Task instructions:
All of the entries are to be printed exactly as they appear.

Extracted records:
= Beginning of Section =

(** ** Lifting to the state with the retransmit manager *)

Section Lift.
Context {M : Type → Type} {W E : Type} `{RegistrySpec W E}.

#[export] Instance rts_registry : Registry (RTS M W) := {
  reg_NewConn nc ses st := zoom (T := W) (reg_NewConn nc ses st);
  reg_RemoveConn u := zoom (T := W) (reg_RemoveConn u);
  reg_RemoveUserConn u := zoom (T := W) (reg_RemoveUserConn u);
  reg_FindConn u := zoom (T := W) (reg_FindConn u);
  reg_FindUserConn u := zoom (T := W) (reg_FindUserConn u);
}.

Lemma rest_zoom {A} (m : go W A) (s : RTS M W) :
  rest (final (zoom (T := W) m s)) = final (m (rest s)).
Proof. unfold zoom. cbn. by destruct (m (rest s)). Qed.

#[export] Instance rts_registry_spec : RegistrySpec (RTS M W) E.
Proof.
  refine {| reg_is s := reg_is (E := E) (rest s) |}.
  - intros u s m Hr. destruct (reg_RemoveConn_spec u _ m Hr) as (w & E' & Hw).
    exists (part_set w s). split; [|done]. cbn. unfold zoom. cbn. by rewrite E'.
  - intros nc ses st s m Hr. destruct (reg_NewConn_spec nc ses st _ m Hr) as (l & w & E' & Hw & Hs).
    exists l, (part_set w s). split; [cbn; unfold zoom; cbn; by rewrite E'|].
    split; [done|]. cbn. unfold zoom. cbn. by rewrite Hs.
  - intros u s m Hr. destruct (reg_FindUserConn_spec u _ m Hr) as (ls & w & E' & Hw & Hin).
    exists ls, (part_set w s). split; [|done]. cbn. unfold zoom. cbn. by rewrite E'.
  - intros s m l p Hr. destruct (reg_conn_spec _ m l p Hr) as (? & ? & ? & ? & ?).
    cbn [conn_ID conn_Session conn_Send conn_UpdateActivityTime conn_Close rts_conn].
    split_and!; by rewrite rest_zoom.
  - intros s e m Hr. by apply reg_env.
Defined.

End Lift.

(** ** The application's parts keep the registry *)

Section Behaved.
Context {M : Type → Type} {W E : Type}.
Context `{SyncMap M, RegistrySpec W E, Sched E, Net E, Redis E, Kafka E}.
Context {PB : Protobuf Message AckPayload PushMessage}.

Abbreviation keepsW m := (keeps_registry (S := W) (E := E) m).
Abbreviation keepsR m := (keeps_registry (S := RTS M W) (E := E) m).

Lemma kr_ops l p :
  keepsW (conn_ID l) ∧ keepsW (conn_Session l) ∧ keepsW (conn_Send l p) ∧
  keepsW (conn_UpdateActivityTime l) ∧ keepsW (conn_Close l).
Proof.
  split_and!; intros s m Hr; destruct (reg_conn_spec s m l p Hr) as (? & ? & ? & ? & ?); by exists m.
Qed.

Lemma kr_env_W {A} (m : go E A) : keepsW (zoom m).
Proof.
  intros s mm Hr. exists mm. unfold zoom. destruct (m (part_get s)); by apply reg_env.
Qed.

Lemma kr_env_R {A} (m : go E A) : keepsR (zoom m).
Proof.
  intros s mm Hr. exists mm. unfold zoom. destruct (m (part_get s)); by apply reg_env.
Qed.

= End of Section =

Task solution:
(** ** Lifting to the state with the retransmit manager *)

Section Lift.
Context {M : Type → Type} {W E : Type} `{RegistrySpec W E}.

#[export] Instance rts_registry : Registry (RTS M W) := {
  reg_NewConn nc ses st := zoom (T := W) (reg_NewConn nc ses st);
  reg_RemoveConn u := zoom (T := W) (reg_RemoveConn u);
  reg_RemoveUserConn u := zoom (T := W) (reg_RemoveUserConn u);
  reg_FindConn u := zoom (T := W) (reg_FindConn u);
  reg_FindUserConn u := zoom (T := W) (reg_FindUserConn u);
}.

Lemma rest_zoom {A} (m : go W A) (s : RTS M W) :
  rest (final (zoom (T := W) m s)) = final (m (rest s)).
Proof. unfold zoom. cbn. by destruct (m (rest s)). Qed.

#[export] Instance rts_registry_spec : RegistrySpec (RTS M W) E.
Proof.
  refine {| reg_is s := reg_is (E := E) (rest s) |}.
  - intros u s m Hr. destruct (reg_RemoveConn_spec u _ m Hr) as (w & E' & Hw).
    exists (part_set w s). split; [|done]. cbn. unfold zoom. cbn. by rewrite E'.
  - intros nc ses st s m Hr. destruct (reg_NewConn_spec nc ses st _ m Hr) as (l & w & E' & Hw & Hs).
    exists l, (part_set w s). split; [cbn; unfold zoom; cbn; by rewrite E'|].
    split; [done|]. cbn. unfold zoom. cbn. by rewrite Hs.
  - intros u s m Hr. destruct (reg_FindUserConn_spec u _ m Hr) as (ls & w & E' & Hw & Hin).
    exists ls, (part_set w s). split; [|done]. cbn. unfold zoom. cbn. by rewrite E'.
  - intros s m l p Hr. destruct (reg_conn_spec _ m l p Hr) as (? & ? & ? & ? & ?).
    cbn [conn_ID conn_Session conn_Send conn_UpdateActivityTime conn_Close rts_conn].
    split_and!; by rewrite rest_zoom.
  - intros s e m Hr. by apply reg_env.
Defined.

End Lift.

(** ** The application's parts keep the registry *)

Section Behaved.
Context {M : Type → Type} {W E : Type}.
Context `{SyncMap M, RegistrySpec W E, Sched E, Net E, Redis E, Kafka E}.
Context {PB : Protobuf Message AckPayload PushMessage}.

Abbreviation keepsW m := (keeps_registry (S := W) (E := E) m).
Abbreviation keepsR m := (keeps_registry (S := RTS M W) (E := E) m).

Lemma kr_ops l p :
  keepsW (conn_ID l) ∧ keepsW (conn_Session l) ∧ keepsW (conn_Send l p) ∧
  keepsW (conn_UpdateActivityTime l) ∧ keepsW (conn_Close l).
Proof.
  split_and!; intros s m Hr; destruct (reg_conn_spec s m l p Hr) as (? & ? & ? & ? & ?); by exists m.
Qed.

Lemma kr_env_W {A} (m : go E A) : keepsW (zoom m).
Proof.
  intros s mm Hr. exists mm. unfold zoom. destruct (m (part_get s)); by apply reg_env.
Qed.

Lemma kr_env_R {A} (m : go E A) : keepsR (zoom m).
Proof.
  intros s mm Hr. exists mm. unfold zoom. destruct (m (part_get s)); by apply reg_env.
Qed.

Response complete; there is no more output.